Era meglio non farlo quel Protocollo?

«Bisognava farlo diverso. Piuttosto che far quello sarebbe stato meglio non firmarlo, o meglio stabilire un decalogo minimo per le imprese che non avevano messo in campo nessuna procedura. Ma battere i pugni per una sospensione di due settimane, almeno fino al 25 marzo. Sospendere tutte le attività, per sanificare, per fare in modo che le aziende si attrezzassero in maniera adeguata, imporre una turnazione dei lavoratori che consente di ridurre il numero di coloro che, in contemporanea, stanno dentro gli stabilimenti. Questo riduce il rischio. Prevedere una riduzione dell’orario di lavoro a parità di salario. Molte aziende lo hanno fatto autonomamente. Sarebbe stato meglio fare un accordo diverso e non andare al di sotto di quello che molti luoghi di lavoro avevano già conquistato».                         

 

Lei, che ha il polso della situazione, si è fatto un’idea sulla “ratio” utilizzata per certe decisioni?

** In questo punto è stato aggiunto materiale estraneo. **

(** [decay] raises [AssertionError], without printing, exactly when
    [halfLife <= 0], [n < 0] or [t < 0], whatever the units. *)
Theorem decay_validation h n t u w :
  (fst (decay h n t u w) = Exc AssertionError <-> ~ (0 < h /\ 0 <= n /\ 0 <= t)) /\
  (~ (0 < h /\ 0 <= n /\ 0 <= t) -> decay h n t u w = (Exc AssertionError, w)).
Proof.
  assert (Hinv : ~ (0 < h /\ 0 <= n /\ 0 <= t) -> decay h n t u w = (Exc AssertionError, w)).
  { intros Hv. unfold decay. asserts_go.
    destruct (Rltb 0 h) eqn:E1; [|reflexivity].
    destruct (Rleb 0 n) eqn:E2; [|reflexivity].
    destruct (Rleb 0 t) eqn:E3; [|reflexivity].
    apply Rltb_iff in E1. apply Rleb_iff in E2, E3. tauto. }
  split; [|exact Hinv].
  split.
  - intros He (Hh & Hn & Ht). rewrite decay_ok in He by assumption. discriminate He.
  - intros Hv. rewrite Hinv by exact Hv. reflexivity.
Qed.

(** Decaying for [t1] and then, in becquerels, for [t2] is decaying
    for [t1 + t2] (what [optimal_count_plan] does between foils). *)
Theorem decay_compose h n t1 t2 u w :
  0 < h -> 0 <= n -> 0 <= t1 -> 0 <= t2 ->
  (m <- decay h n t1 u ;; decay h m t2 "Bq") w = decay h n (t1 + t2) u w.
Proof.
  intros Hh Hn Ht1 Ht2.
  erewrite bind_ok by (apply decay_ok; assumption).
  rewrite decay_Bq.
  - rewrite decay_ok by lra. f_equal. f_equal.
    rewrite Rmult_assoc, <- exp_plus. f_equal. f_equal. ring.
  - exact Hh.
  - apply Rmult_le_pos; [apply to_base_nonneg; exact Hn | left; apply exp_pos].
  - exact Ht2.
Qed.

Lemma decay_compose_witness :
  0 < 100 /\ 0 <= 1000 /\ 0 <= 50 /\ 0 <= 50 /\
  (m <- decay 100 1000 50 "uCi" ;; decay 100 m 50 "Bq") w0 = decay 100 1000 (50 + 50) "uCi" w0.
Proof.
  split; [lra|]. split; [lra|]. split; [lra|]. split; [lra|].
  apply decay_compose; lra.
Defined.

Lemma exp_INR_ln2 (k : nat) : exp (INR k * ln 2) = 2 ^ k.
Proof.
  induction k as [|k IH].
  - simpl. rewrite Rmult_0_l. apply exp_0.
  - rewrite S_INR, Rmult_plus_distr_r, exp_plus, IH, Rmult_1_l, exp_ln by lra.
    simpl. ring.
Qed.

(** After [k] half-lives, [decay] has divided the (converted) initial
    quantity by [2^k]. *)
Theorem decay_half_lives h n u (k : nat) w :
  0 < h -> 0 <= n ->
  fst (decay h n (INR k * h) u w) = Ok (Counting.to_base u n / 2 ^ k).
Proof.
  intros Hh Hn. rewrite decay_ok.
  - cbn [fst]. f_equal.
    replace (- (ln 2 / h) * (INR k * h)) with (- (INR k * ln 2)) by (field; lra).
    rewrite exp_Ropp, exp_INR_ln2. unfold Rdiv. reflexivity.
  - exact Hh.
  - exact Hn.
  - apply Rmult_le_pos; [apply pos_INR | lra].
Qed.

Lemma decay_half_lives_witness :
  0 < 100 /\ 0 <= 1000 /\
  fst (decay 100 1000 (INR 1 * 100) "atoms" w0) = Ok (Counting.to_base "atoms" 1000 / 2 ^ 1).
Proof. split; [lra|]. split; [lra|]. apply decay_half_lives; lra. Defined.

(** [activity] raises [AssertionError] exactly when [halfLife <= 0],
    [n < 0] or [t < 0]; otherwise it is the decay constant times the
    number of atoms [decay(halfLife, n, t, 'atoms')] left at [t]. *)
Theorem activity_is_lambda_decay h n t w :
  (fst (activity h n t w) = Exc AssertionError <-> ~ (0 < h /\ 0 <= n /\ 0 <= t)) /\
  (0 < h -> 0 <= n -> 0 <= t ->
   exists v, fst (decay h n t "atoms" w) = Ok v /\
             fst (activity h n t w) = Ok (ln 2 / h * v)).
Proof.
  assert (Hok : 0 < h -> 0 <= n -> 0 <= t ->
                activity h n t w = (Ok (ln 2 / h * n * exp (- (ln 2 / h) * t)), w)).
  { intros Hh Hn Ht. unfold activity.
    rewrite Rltb_true, Rleb_true, (Rleb_true 0 t) by assumption.
    do 3 rewrite (bind_ok _ _ w tt w) by reflexivity.
    erewrite bind_ok by (apply get_decay_const_ok; exact Hh). reflexivity. }
  split.
  - split.
    + intros He (Hh & Hn & Ht). rewrite Hok in He by assumption. discriminate He.
    + intros Hv. unfold activity. asserts_go.
      destruct (Rltb 0 h) eqn:E1; [|reflexivity].
      destruct (Rleb 0 n) eqn:E2; [|reflexivity].
      destruct (Rleb 0 t) eqn:E3; [|reflexivity].
      apply Rltb_iff in E1. apply Rleb_iff in E2, E3. tauto.
  - intros Hh Hn Ht. eexists. split.
    + rewrite decay_ok by assumption. reflexivity.
    + rewrite Hok by assumption. cbn [fst]. f_equal.
      unfold Counting.to_base. simpl. ring.
Qed.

«La mia non è una bella opinione».

 

Possiamo conoscerla?

«Il mio giudizio è che il Governo abbia deciso per evitare un problema economico più ampio di quello che sarà già, inevitabilmente. Ben oltre il mezzo punto di Pil. Ci sono delle zone franche in questo Paese dalla prevenzione del coronavirus. Le fabbriche sono diventate una zona franca. Nelle fabbriche non valgono gli stessi principi di profilassi, di igiene e di sicurezza rispetto al coronavirus, che esistono nel resto del Paese. O è un rischio serio e drammatico e, quindi, si deve bloccare tutto, oppure non è così».

 

Possiamo dire che gli interessi economici vengono prima della salute dei lavoratori?

«In questo caso sì, è del tutto evidente».